Task item: Give back exactly the lines that run from the beginning of the entries to the line containing "on a worker, and", both included, and nothing else.
==============================
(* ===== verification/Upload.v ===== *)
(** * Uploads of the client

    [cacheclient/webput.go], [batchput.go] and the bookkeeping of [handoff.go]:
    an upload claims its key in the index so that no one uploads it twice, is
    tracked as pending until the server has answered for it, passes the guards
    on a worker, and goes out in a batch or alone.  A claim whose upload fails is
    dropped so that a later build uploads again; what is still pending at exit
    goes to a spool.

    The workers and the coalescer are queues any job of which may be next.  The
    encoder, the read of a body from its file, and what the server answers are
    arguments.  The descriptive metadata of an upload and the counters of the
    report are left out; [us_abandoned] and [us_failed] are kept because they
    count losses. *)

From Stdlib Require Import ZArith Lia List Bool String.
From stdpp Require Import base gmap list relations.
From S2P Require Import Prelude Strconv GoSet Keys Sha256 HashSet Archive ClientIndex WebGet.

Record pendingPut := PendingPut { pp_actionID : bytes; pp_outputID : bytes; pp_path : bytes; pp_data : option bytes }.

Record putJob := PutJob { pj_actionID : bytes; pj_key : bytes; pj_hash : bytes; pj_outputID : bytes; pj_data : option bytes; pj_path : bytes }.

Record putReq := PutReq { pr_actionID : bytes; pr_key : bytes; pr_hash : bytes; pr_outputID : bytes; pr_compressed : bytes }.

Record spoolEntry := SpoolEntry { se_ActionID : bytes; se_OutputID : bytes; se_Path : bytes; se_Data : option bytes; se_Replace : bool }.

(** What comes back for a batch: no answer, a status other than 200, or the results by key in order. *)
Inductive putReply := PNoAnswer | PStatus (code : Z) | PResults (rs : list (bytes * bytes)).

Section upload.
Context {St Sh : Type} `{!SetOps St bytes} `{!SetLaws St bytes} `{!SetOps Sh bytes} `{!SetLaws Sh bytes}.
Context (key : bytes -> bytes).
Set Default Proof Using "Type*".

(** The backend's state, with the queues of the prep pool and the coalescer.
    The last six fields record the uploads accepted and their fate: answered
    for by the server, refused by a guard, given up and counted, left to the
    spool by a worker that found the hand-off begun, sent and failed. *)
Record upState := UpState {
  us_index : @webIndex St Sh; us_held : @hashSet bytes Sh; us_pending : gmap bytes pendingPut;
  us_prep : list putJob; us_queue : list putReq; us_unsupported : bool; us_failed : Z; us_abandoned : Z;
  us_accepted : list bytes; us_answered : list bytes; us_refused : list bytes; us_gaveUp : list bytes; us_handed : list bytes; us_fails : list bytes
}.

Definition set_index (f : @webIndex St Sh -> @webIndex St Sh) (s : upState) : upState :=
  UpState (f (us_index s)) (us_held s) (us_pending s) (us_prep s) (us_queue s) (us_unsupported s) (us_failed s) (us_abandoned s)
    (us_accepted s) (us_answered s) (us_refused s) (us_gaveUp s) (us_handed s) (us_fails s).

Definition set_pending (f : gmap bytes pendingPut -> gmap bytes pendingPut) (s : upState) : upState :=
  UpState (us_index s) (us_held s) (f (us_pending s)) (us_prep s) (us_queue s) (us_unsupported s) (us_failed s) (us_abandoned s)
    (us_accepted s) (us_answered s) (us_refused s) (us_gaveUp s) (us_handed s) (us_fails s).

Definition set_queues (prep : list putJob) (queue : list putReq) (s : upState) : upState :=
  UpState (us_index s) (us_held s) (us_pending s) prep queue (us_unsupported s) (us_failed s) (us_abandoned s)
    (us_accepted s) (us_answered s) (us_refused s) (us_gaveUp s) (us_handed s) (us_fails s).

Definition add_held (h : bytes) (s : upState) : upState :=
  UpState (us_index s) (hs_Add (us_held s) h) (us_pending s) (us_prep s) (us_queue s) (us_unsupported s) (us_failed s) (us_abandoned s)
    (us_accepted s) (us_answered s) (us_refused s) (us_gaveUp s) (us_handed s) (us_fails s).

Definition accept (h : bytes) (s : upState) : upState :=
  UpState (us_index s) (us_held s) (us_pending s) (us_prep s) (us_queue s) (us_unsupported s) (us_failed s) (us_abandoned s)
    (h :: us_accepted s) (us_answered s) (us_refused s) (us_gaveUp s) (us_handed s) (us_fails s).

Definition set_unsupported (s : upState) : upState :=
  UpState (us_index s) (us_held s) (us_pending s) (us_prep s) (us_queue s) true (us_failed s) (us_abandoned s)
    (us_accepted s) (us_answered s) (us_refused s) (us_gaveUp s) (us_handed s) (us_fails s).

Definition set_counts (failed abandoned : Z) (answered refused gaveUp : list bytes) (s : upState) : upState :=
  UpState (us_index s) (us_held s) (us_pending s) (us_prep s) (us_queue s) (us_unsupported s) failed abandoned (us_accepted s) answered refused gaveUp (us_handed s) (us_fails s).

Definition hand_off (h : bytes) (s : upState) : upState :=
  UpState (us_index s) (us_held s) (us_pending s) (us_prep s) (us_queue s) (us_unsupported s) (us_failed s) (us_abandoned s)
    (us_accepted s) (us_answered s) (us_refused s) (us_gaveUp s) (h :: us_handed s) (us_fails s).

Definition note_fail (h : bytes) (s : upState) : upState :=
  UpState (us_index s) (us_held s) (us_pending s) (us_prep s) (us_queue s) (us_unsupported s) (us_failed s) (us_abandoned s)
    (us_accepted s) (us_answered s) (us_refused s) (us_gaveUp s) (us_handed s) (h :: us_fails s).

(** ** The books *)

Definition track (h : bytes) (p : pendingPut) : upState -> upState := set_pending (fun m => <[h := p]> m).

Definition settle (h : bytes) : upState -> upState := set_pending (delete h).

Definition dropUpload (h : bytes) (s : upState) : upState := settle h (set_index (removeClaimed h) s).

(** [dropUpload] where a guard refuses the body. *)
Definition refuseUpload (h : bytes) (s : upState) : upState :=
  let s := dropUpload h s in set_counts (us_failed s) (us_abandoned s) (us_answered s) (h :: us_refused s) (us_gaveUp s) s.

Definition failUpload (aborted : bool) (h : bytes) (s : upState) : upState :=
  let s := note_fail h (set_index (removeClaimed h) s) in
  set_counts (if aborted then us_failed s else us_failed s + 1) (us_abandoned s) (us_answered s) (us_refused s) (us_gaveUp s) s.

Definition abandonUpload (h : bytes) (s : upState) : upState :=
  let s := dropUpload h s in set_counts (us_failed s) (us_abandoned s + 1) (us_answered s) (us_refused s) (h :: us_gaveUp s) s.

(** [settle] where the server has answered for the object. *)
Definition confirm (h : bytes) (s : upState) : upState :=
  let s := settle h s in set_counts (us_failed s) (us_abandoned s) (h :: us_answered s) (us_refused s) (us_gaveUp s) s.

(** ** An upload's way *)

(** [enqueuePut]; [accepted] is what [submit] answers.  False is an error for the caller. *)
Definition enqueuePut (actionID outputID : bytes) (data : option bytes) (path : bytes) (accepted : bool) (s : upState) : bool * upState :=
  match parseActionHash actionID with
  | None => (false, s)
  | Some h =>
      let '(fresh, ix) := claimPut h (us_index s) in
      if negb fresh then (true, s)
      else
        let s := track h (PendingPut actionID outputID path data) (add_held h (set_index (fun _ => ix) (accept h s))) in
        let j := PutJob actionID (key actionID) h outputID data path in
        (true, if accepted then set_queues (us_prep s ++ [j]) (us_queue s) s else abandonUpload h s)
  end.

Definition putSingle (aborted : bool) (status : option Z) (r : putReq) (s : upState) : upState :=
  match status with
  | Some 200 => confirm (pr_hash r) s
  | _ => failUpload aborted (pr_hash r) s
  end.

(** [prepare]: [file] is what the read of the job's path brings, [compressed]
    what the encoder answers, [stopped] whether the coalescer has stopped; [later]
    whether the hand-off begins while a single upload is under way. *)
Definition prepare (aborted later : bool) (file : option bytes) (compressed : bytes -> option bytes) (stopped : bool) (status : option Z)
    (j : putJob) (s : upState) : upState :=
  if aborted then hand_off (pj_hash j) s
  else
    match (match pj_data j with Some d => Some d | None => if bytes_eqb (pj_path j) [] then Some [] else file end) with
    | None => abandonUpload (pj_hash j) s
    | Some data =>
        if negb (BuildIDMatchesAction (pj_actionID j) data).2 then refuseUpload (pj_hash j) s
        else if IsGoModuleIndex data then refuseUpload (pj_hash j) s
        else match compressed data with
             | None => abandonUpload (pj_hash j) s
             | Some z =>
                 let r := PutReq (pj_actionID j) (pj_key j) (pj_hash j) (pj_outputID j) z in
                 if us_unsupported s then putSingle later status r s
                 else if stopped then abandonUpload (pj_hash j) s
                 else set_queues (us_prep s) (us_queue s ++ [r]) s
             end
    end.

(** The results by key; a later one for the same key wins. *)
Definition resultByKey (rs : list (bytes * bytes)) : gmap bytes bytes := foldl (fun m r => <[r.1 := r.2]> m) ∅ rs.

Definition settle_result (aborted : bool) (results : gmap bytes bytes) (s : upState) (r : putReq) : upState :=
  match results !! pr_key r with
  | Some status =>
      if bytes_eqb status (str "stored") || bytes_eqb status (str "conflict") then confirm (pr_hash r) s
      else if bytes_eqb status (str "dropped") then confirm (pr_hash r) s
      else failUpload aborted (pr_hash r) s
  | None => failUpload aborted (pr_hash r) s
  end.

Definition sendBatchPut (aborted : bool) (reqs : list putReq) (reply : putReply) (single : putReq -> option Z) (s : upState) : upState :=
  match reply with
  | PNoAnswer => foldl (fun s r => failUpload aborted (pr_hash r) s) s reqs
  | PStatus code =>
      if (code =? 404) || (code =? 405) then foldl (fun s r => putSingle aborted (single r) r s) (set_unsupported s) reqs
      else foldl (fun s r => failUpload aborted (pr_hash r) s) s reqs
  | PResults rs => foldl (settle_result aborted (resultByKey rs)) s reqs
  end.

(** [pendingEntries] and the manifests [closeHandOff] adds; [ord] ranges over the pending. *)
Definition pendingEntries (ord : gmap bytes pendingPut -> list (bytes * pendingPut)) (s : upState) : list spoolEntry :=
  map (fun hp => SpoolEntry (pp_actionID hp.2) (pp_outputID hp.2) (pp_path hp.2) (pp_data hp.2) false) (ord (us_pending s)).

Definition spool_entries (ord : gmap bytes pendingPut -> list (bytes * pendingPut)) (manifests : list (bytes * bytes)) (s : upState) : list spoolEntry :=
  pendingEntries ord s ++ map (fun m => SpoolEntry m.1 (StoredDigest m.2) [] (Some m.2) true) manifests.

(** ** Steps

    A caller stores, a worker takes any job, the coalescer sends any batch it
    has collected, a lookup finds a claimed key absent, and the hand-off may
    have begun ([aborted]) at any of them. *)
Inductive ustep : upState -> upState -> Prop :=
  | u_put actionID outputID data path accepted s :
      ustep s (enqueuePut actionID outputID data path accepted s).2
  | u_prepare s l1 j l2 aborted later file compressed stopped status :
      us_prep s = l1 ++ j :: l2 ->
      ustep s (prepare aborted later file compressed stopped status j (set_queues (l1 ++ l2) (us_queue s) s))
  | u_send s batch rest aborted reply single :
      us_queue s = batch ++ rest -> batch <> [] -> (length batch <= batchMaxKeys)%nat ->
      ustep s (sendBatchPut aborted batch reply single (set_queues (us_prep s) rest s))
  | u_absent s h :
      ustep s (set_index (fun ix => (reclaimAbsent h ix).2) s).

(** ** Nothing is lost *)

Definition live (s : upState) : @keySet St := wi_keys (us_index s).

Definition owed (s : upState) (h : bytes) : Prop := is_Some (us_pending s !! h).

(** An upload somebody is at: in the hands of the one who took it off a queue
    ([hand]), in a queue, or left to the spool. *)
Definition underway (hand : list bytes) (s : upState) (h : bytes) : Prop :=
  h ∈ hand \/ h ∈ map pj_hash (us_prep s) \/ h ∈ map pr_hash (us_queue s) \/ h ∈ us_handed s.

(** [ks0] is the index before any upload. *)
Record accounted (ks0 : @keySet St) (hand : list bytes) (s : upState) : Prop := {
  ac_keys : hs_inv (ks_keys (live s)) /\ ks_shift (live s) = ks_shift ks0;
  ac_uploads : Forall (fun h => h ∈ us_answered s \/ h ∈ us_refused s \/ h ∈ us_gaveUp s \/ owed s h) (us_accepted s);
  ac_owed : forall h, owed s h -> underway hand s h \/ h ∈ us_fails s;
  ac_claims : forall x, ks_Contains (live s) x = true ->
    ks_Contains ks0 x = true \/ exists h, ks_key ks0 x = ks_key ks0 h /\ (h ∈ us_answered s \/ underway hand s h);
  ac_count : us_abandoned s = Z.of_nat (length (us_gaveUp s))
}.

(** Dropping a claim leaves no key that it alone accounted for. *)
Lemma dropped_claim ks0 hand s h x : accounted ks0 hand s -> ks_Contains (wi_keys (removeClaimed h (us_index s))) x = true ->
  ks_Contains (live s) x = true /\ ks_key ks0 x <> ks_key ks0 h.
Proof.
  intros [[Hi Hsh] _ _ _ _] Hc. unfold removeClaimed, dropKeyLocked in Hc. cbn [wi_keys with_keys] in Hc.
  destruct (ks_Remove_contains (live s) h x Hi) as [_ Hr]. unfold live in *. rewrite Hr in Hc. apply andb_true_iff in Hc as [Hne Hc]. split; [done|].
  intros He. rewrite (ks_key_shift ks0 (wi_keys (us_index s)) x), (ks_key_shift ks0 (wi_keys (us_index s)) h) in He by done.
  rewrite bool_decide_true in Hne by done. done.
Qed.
==============================
Result of this exercise:
(* ===== verification/Upload.v ===== *)
(** * Uploads of the client

    [cacheclient/webput.go], [batchput.go] and the bookkeeping of [handoff.go]:
    an upload claims its key in the index so that no one uploads it twice, is
    tracked as pending until the server has answered for it, passes the guards
    on a worker, and goes out in a batch or alone.  A claim whose upload fails is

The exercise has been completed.